Am Ende gewinnt der Oligarch
Alexander Wolf hat einen mit seiner Kante in den Zuschauerraum ragenden Innenraum gebaut, mit verstaubtem Stuck und schlierigem Wandanstrich. Die Fenster sind erst mit Pappe verblendet, später scheint grelles Tageslicht durch verstaubte Scheiben. Nicht ohne komödiantischen Spaß gibt der stämmige Raphael Rubino hier einen ruppigen und schlitzohrigen Lopachin, Melanie Straub eine schrille junge Dame, der man jedoch weder den alerten Geschäftssinn noch die Ausflüge in die russische Seelenlandschaft so recht abnimmt. Der Autor hat die tragische Komödie deutlich ins komische Sittengemälde verschoben, in dem die von Elzemarieke de Vos, Christoph Hohmann und Alexander Finkenwirth gespielten Lakaien diverse groteske wodkabefeuerte Nummern abziehen dürfen.
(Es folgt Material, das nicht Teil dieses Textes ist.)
Definition exec_main (j : nat) (s : sys) : option sys :=
  match main s with
  | M_Read =>
    match input s with
    | line :: rest =>
      let '(q, call, over) := putNextWork line (Z.of_nat (length (workers s))) (q_of s) in
      let m := if over : bool then M_Pop InLoop else M_Read in
      match call with
      | Spawn => Some (mk_sys q (W_Lock :: workers s) m rest (output s))
      | Signal => exec_signal j (mk_sys q (workers s) m rest (output s))
      | Nothing => Some (mk_sys q (workers s) m rest (output s))
      end
    | [] => Some (set_main (M_Pop AtEnd) s)
    end
  | M_Pop p => Some (pop p s)
  | M_Woken p => Some (pop p (set_queue (set_waiting false (q_of s)) s))
  | M_Destroy => Some (broadcast (set_main M_Join (set_queue (setNumWorkers 0 (q_of s)) s)))
  | M_Join =>
    match workers s with
    | W_Done :: rest | W_Failed _ _ :: rest => Some (mk_sys (q_of s) rest (main s) (input s) (output s))
    | [] => Some (set_main M_End s)
    | _ => None
    end
  | _ => None
  end.

Definition exec (a : act) (s : sys) : option sys :=
  match a with
  | A_Worker i j => exec_worker i j s
  | A_Main j => exec_main j s
  | A_Spurious => match main s with M_Sleep p => Some (set_main (M_Woken p) s) | _ => None end
  end.

Fixpoint schedule (l : list act) (s : sys) : option sys :=
  match l with [] => Some s | a :: l => s' ← exec a s; schedule l s' end.

Lemma exec_signal_ok j s s' : exec_signal j s = Some s' -> signalled s s'.
Proof.
  unfold exec_signal. intros H. destruct (workers s !! j) as [[]|] eqn:Ej.
  2: { injection H as <-. by apply sig_worker. }
  all: destruct (decide (W_Sleep ∈ workers s)); [done|]; destruct (main s) eqn:Em; injection H as <-; first [by apply sig_main|by (apply sig_none; [done|congruence])].
Qed.

Definition is_spurious (a : act) : bool := match a with A_Spurious => true | _ => false end.

Lemma exec_step a s s' : exec a s = Some s' -> step process (is_spurious a) s s'.
Proof.
  destruct a as [i j|j|]; cbn [exec is_spurious].
  - unfold exec_worker. destruct (workers s !! i) as [[| |id d|id d|]|] eqn:Ei; try done.
    + destruct (getNextWork (q_of s)) eqn:Eg; [intros [= <-]|intros H|intros [= <-]].
      * by apply step_quit.
      * eapply step_get; [done..|]. by eapply exec_signal_ok.
      * by apply step_wait.
    + destruct (process d) as [out|e| |] eqn:Ep; try done.
      * destruct (putProcessedData id out (q_of s)) as [q wake] eqn:E. intros [= <-]. by eapply step_put.
      * intros [= <-]. by eapply step_fail.
  - unfold exec_main. destruct (main s) as [|p|p|p| | |] eqn:Em; try done.
    + destruct (input s) as [|line rest] eqn:Ei; [intros [= <-]; by apply step_end_input|].
      destruct (putNextWork _ _ _) as [[q call] over] eqn:E. intros H.
      eapply step_read; [done..|]. cbv zeta. destruct call; [congruence| |congruence]. by eapply exec_signal_ok.
    + intros [= <-]. by apply step_pop.
    + intros [= <-]. by apply step_woken.
    + intros [= <-]. by apply step_destroy.
    + destruct (workers s) as [|w rest] eqn:Ew; [intros [= <-]; by apply step_end|].
      destruct w as [| |id d|id d|]; try done; intros [= <-]; rewrite <- Em; eapply step_join; try done; eauto.
  - destruct (main s) eqn:Em; try done. intros [= <-]. by apply step_spurious_main.
Qed.
(* ===== verification/MMLists.v ===== *)
(** * Blocks and free lists of the allocator

    Who owns each block: a list, a thread in the middle of an operation, the
    program. Owners are a function from the addresses of blocks; what the lists
    are in memory, and how taking from them and adding to them change both. *)

From stdpp Require Import functions.
From S2P Require Import Prelude Machine MMDefault.

#[local] Open Scope list_scope.

(** ** Memory *)

Lemma length_load m a n : length (load m a n) = Z.to_nat n.
Proof. unfold load. by rewrite length_fmap, length_seqZ. Qed.

Lemma load_ext m m' a n : (forall x, a <= x < a + n -> m' x = m x) -> load m' a n = load m a n.
Proof. intros H. apply list_fmap_ext. intros i x Hx. apply H. apply lookup_seqZ in Hx. lia. Qed.

Lemma store_out m a l x : x < a \/ a + Z.of_nat (length l) <= x -> store m a l x = m x.
Proof. intros H. unfold store. destruct (Z.leb_spec a x), (Z.ltb_spec x (a + Z.of_nat (length l))); simpl; try done; lia. Qed.

Lemma load_store m a l : load (store m a l) a (Z.of_nat (length l)) = l.
Proof.
  apply list_eq. intros i. unfold load. rewrite list_lookup_fmap. destruct (decide (i < length l)%nat) as [Hi|Hi].
  - rewrite lookup_seqZ_lt by lia. simpl. unfold store.
    destruct (Z.leb_spec a (a + Z.of_nat i)), (Z.ltb_spec (a + Z.of_nat i) (a + Z.of_nat (length l))); try lia. cbn [andb].
    replace (Z.to_nat (a + Z.of_nat i - a)) with i by lia. destruct (nth_lookup_or_length l i 0) as [->|]; [done|lia].
  - rewrite lookup_seqZ_ge by lia. rewrite lookup_ge_None_2 by lia. done.
Qed.

(** A pointer. *)
Definition ptr (m : Z -> Z) (a : Z) : Z := le_value (load m a 8).

Lemma ptr_ext m m' a : (forall x, a <= x < a + 8 -> m' x = m x) -> ptr m' a = ptr m a.
Proof. intros H. unfold ptr. by rewrite (load_ext m m'). Qed.

Lemma ptr_store m a v : in_u 64 v -> ptr (store m a (le_bytes 8 v)) a = v.
Proof.
  intros Hv. unfold ptr. pose proof (load_store m a (le_bytes 8 v)) as H. rewrite le_bytes_length in H. change (Z.of_nat 8) with 8 in H. rewrite H.
  rewrite le_value_bytes. apply Z.mod_small. exact Hv.
Qed.

(** ** Owners *)

Inductive place :=
| P_List (c : nat) (* a common list *)
| P_Cache (t c : nat) (* a list of a thread *)
| P_Local (t : nat) (* a thread in an operation *)
| P_User.

#[export] Instance place_eq_dec : EqDecision place.
Proof. solve_decision. Defined.

(** The size and the owner of the block at an address. *)
Abbreviation owners := (Z -> option (Z * place)).

Definition give (own : owners) (a : Z) (x : option (Z * place)) : owners := <[a := x]> own.

(** Blocks are in the memory that the system gave, and do not overlap. *)
Definition inside (l : list (Z * Z)) (a n : Z) : Prop := exists b k, (b, k) ∈ l /\ b <= a /\ a + n <= b + k.
Definition apart (a n b k : Z) : Prop := a + n <= b \/ b + k <= a.

Record blocks (l : list (Z * Z)) (own : owners) : Prop := mk_blocks {
  chunk_ok : forall b k, (b, k) ∈ l -> 0 < b /\ b mod 16 = 0 /\ 0 < k /\ b + k < 2 ^ 64;
  chunk_apart : forall b k b' k', (b, k) ∈ l -> (b', k') ∈ l -> (b, k) = (b', k') \/ apart b k b' k';
  block_in : forall a n p, own a = Some (n, p) -> 8 <= n /\ inside l a n;
  block_apart : forall a n p b k q, own a = Some (n, p) -> own b = Some (k, q) -> a <> b -> apart a n b k;
}.

Lemma accessible_inside st a n : inside (chunks st) a n -> accessible st a n = true.
Proof.
  intros (b & k & Hb & H1 & H2). unfold accessible. apply existsb_exists. exists (b, k). split; [by apply list_elem_of_In|].
  apply andb_true_intro. split; by apply Z.leb_le.
Qed.

Lemma inside_sub l a n b k : inside l a n -> a <= b -> b + k <= a + n -> inside l b k.
Proof. intros (c & j & Hc & H1 & H2) H3 H4. exists c, j. split; [done|lia]. Qed.

Lemma block_bounds l own a n p : blocks l own -> own a = Some (n, p) -> 0 < a /\ a + n < 2 ^ 64 /\ 8 <= n.
Proof. intros Hb Ho. destruct (block_in _ _ Hb _ _ _ Ho) as (Hn & b & k & Hc & H1 & H2). destruct (chunk_ok _ _ Hb _ _ Hc) as (? & ? & ? & ?). lia. Qed.

(** A block changes hands. *)
Lemma blocks_give l own a n p q : blocks l own -> own a = Some (n, p) -> blocks l (give own a (Some (n, q))).
Proof.
  intros [H1 H2 H3 H4] Ho. split; [done|done|..].
  - intros b k r. unfold give. destruct (decide (a = b)) as [<-|Hne]; [rewrite fn_lookup_insert; intros [= <- <-]; eauto|rewrite fn_lookup_insert_ne by done; eauto].
  - intros b k r b' k' r'. unfold give.
    destruct (decide (a = b)) as [<-|Hne]; [rewrite fn_lookup_insert; intros [= <- <-]|rewrite fn_lookup_insert_ne by done; intros Hb];
      (destruct (decide (a = b')) as [<-|Hne']; [rewrite fn_lookup_insert; intros [= <- <-]|rewrite fn_lookup_insert_ne by done; intros Hb']); intros Hab; [done|by eapply H4..].
Qed.

(** A block is given up. *)
Lemma blocks_drop l own a : blocks l own -> blocks l (give own a None).
Proof.
  intros [H1 H2 H3 H4]. split; [done|done|..].
  - intros b k r. unfold give. destruct (decide (a = b)) as [<-|Hne]; [by rewrite fn_lookup_insert|rewrite fn_lookup_insert_ne by done; eauto].
  - intros b k r b' k' r'. unfold give.
    destruct (decide (a = b)) as [<-|Hne]; [by rewrite fn_lookup_insert|rewrite fn_lookup_insert_ne by done; intros Hb];
      (destruct (decide (a = b')) as [<-|Hne']; [by rewrite fn_lookup_insert|rewrite fn_lookup_insert_ne by done; intros Hb']); by eapply H4.
Qed.

(** ** Free lists *)

Fixpoint chain (m : Z -> Z) (head : Z) (ls : list Z) : Prop :=
  match ls with [] => head = 0 | a :: ls => head = a /\ a <> 0 /\ chain m (ptr m a) ls end.

Lemma chain_ext m m' head ls : (forall a, a ∈ ls -> ptr m' a = ptr m a) -> chain m head ls -> chain m' head ls.
Proof.
  revert head. induction ls as [|a ls IH]; intros head H; cbn [chain]; [done|]. intros (-> & Ha & Hc). split_and!; [done|done|].
  rewrite H by by left. apply IH; [|done]. intros b Hb. apply H. by right.
Qed.

(** The places of the blocks of a list: in all but the first, whose addresses
    give users only their length, the user's memory is aligned to 16 bytes. *)
Definition aligned (c : nat) (a : Z) : Prop := a mod 8 = 0 /\ (c <> O -> a mod 16 = 8).

Record free_list (own : owners) (m : Z -> Z) (head : Z) (c : nat) (pl : place) (ls : list Z) : Prop := mk_free_list {
  fl_chain : chain m head ls;
  fl_nodup : NoDup ls;
  fl_own : forall a, a ∈ ls <-> own a = Some (class_size c, pl);
  fl_aligned : forall a, a ∈ ls -> aligned c a;
}.

Lemma fl_head own m head c pl ls : free_list own m head c pl ls -> head <> 0 -> exists rest, ls = head :: rest.
Proof. intros [Hc _ _ _] Hh. destruct ls as [|a ls]; [done|]. destruct Hc as (-> & _ & _). eauto. Qed.

(** Taking the first block. *)
Lemma fl_pop own m head c pl rest q : free_list own m head c pl (head :: rest) -> q <> pl ->
  own head = Some (class_size c, pl) /\ aligned c head /\
  free_list (give own head (Some (class_size c, q))) m (ptr m head) c pl rest.
Proof.
  intros [Hc Hn Ho Ha] Hq. assert (own head = Some (class_size c, pl)) as Hh by (apply Ho; by left).
  split_and!; [done|apply Ha; by left|]. cbn [chain] in Hc. destruct Hc as (_ & _ & Hc). apply list.NoDup_cons in Hn as [Hn1 Hn2]. split; [done|done|..].
  - intros a. unfold give. destruct (decide (head = a)) as [<-|Hne].
    + rewrite fn_lookup_insert. split; [done|]. intros [= Hqp]. done.
    + rewrite fn_lookup_insert_ne by done. rewrite <- Ho. rewrite elem_of_cons. naive_solver.
  - intros a Hin. apply Ha. by right.
Qed.

(** Adding a block. *)
Lemma fl_push l own m head c pl ls a p : blocks l own -> free_list own m head c pl ls -> own a = Some (class_size c, p) -> p <> pl -> aligned c a -> in_u 64 head ->
  free_list (give own a (Some (class_size c, pl))) (store m a (le_bytes 8 head)) a c pl (a :: ls).
Proof.
  intros Hb [Hc Hn Ho Ha] Hoa Hp Hal Hh. assert (a ∉ ls) as Hni by (intros Hin; apply Ho in Hin; congruence). split.
  - cbn [chain]. split_and!; [done|destruct (block_bounds _ _ _ _ _ Hb Hoa); lia|]. rewrite ptr_store by done. eapply chain_ext; [|done].
    intros b Hin. apply ptr_ext. intros x Hx. apply store_out. rewrite le_bytes_length. apply Ho in Hin.
    assert (b <> a) by congruence. pose proof (block_apart _ _ Hb _ _ _ _ _ _ Hin Hoa ltac:(done)) as Hab. unfold apart in Hab.
    destruct (block_in _ _ Hb _ _ _ Hin), (block_in _ _ Hb _ _ _ Hoa). lia.
  - by apply list.NoDup_cons.
  - intros b. rewrite elem_of_cons. unfold give. destruct (decide (a = b)) as [<-|Hne].
    + rewrite fn_lookup_insert. naive_solver.
    + rewrite fn_lookup_insert_ne by done. rewrite <- Ho. naive_solver.
  - intros b Hin. apply elem_of_cons in Hin as [->|Hin]; [done|by apply Ha].
Qed.

(** Changes elsewhere. *)
Lemma fl_frame own own' m m' head c pl ls : free_list own m head c pl ls ->
  (forall a n, own' a = Some (n, pl) <-> own a = Some (n, pl)) ->
  (forall a n, own a = Some (n, pl) -> forall x, a <= x < a + n -> m' x = m x) ->
  (forall a n, own a = Some (n, pl) -> 8 <= n) ->
  free_list own' m' head c pl ls.
Proof.
  intros [Hc Hn Ho Ha] Ho' Hm H8. split; [|done| |done].
  - eapply chain_ext; [|done]. intros a Hin. apply ptr_ext. intros x Hx. apply Ho in Hin. eapply Hm; [exact Hin|]. specialize (H8 _ _ Hin). lia.
  - intros a. by rewrite Ho', Ho.
Qed.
Am Ende hat Lopachin gewonnen: Anja und Gajew kehren in die Staaten zurück und er wird das Gelände in ein Fünf-Sterne-Hotel verwandeln. Das Schöne an so einem Remake wie dem "Kirschgarten – Die Rückkehr" ist, dass sich weitere Folgen in die Zukunft fortspinnen lassen. Etwa: Der verarmte Sohn aus zweiter Ehe der Anja kramt seine letzten Dollar zusammen, um sich zur Kirschblütenzeit eine Nacht im russischen Luxushotel zu leisten, in der Gesellschaft von Oligarchen des 21. Jahrhunderts, die von Dienstboten seiner Urgroßmutter abstammen.